*Brief:*
Only the lines with "injection" in the entries below belong in the answer; please copy them.

(Beginning of Extracted entries)

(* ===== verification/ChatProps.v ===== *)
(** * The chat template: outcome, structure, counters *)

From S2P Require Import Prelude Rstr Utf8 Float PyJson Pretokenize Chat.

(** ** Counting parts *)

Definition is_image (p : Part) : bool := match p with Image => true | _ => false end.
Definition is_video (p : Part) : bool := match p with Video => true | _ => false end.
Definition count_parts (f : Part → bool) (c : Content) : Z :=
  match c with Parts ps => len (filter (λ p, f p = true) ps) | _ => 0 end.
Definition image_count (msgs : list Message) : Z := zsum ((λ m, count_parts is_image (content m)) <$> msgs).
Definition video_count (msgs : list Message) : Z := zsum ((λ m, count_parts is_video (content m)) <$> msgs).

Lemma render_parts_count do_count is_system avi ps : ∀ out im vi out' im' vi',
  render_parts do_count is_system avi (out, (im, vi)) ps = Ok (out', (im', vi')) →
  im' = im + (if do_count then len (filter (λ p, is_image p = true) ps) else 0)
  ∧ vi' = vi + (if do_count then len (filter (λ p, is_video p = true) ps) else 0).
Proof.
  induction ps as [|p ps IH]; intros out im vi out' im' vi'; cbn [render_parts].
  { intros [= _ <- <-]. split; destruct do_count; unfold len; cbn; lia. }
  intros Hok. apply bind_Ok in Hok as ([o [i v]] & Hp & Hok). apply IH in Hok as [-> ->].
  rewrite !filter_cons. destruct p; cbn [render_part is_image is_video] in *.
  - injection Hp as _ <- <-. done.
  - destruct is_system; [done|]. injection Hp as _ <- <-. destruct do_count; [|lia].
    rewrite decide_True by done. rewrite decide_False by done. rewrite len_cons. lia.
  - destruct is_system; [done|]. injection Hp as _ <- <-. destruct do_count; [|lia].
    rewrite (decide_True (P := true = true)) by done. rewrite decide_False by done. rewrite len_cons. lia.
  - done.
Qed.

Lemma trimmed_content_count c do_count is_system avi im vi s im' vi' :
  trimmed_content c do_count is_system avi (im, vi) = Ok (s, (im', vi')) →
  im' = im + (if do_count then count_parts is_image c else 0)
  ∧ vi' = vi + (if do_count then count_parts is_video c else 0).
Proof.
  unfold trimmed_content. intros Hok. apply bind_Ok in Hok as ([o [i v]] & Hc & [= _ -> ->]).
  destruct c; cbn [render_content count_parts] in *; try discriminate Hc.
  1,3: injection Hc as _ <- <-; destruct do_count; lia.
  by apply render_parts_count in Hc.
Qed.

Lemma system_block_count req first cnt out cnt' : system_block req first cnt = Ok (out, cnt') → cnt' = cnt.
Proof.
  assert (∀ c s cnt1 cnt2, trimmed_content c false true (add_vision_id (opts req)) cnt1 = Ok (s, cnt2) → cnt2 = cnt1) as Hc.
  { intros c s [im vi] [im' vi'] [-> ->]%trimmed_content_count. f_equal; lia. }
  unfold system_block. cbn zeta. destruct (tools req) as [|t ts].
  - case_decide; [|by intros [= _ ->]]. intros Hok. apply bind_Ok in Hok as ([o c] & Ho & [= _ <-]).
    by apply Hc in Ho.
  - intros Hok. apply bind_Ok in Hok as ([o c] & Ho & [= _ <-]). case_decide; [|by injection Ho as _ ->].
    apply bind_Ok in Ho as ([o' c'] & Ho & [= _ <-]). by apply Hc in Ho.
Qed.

(End of Extracted entries)
(Beginning of Extracted entries)

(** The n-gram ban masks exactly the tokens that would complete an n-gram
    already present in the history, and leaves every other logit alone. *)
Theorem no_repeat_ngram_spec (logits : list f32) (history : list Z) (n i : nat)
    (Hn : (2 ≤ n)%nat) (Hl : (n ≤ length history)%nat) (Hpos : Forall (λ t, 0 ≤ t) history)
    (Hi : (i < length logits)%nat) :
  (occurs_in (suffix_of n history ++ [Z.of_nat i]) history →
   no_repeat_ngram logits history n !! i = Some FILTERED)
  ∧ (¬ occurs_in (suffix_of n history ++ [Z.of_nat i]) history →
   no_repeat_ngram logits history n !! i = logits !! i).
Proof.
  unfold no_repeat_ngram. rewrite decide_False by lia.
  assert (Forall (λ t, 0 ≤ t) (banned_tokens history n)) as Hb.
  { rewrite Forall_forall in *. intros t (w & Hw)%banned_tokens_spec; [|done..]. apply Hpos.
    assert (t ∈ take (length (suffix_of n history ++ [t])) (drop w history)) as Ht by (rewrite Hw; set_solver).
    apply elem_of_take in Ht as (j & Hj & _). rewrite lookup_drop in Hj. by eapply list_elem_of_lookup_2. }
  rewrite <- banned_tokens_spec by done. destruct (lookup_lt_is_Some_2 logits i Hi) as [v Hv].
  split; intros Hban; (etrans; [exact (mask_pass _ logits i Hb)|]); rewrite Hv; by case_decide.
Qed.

(End of Extracted entries)

*Solution for this task:*
  - injection Hp as _ <- <-. done.
  - destruct is_system; [done|]. injection Hp as _ <- <-. destruct do_count; [|lia].
  - destruct is_system; [done|]. injection Hp as _ <- <-. destruct do_count; [|lia].
  1,3: injection Hc as _ <- <-; destruct do_count; lia.
  - intros Hok. apply bind_Ok in Hok as ([o c] & Ho & [= _ <-]). case_decide; [|by injection Ho as _ ->].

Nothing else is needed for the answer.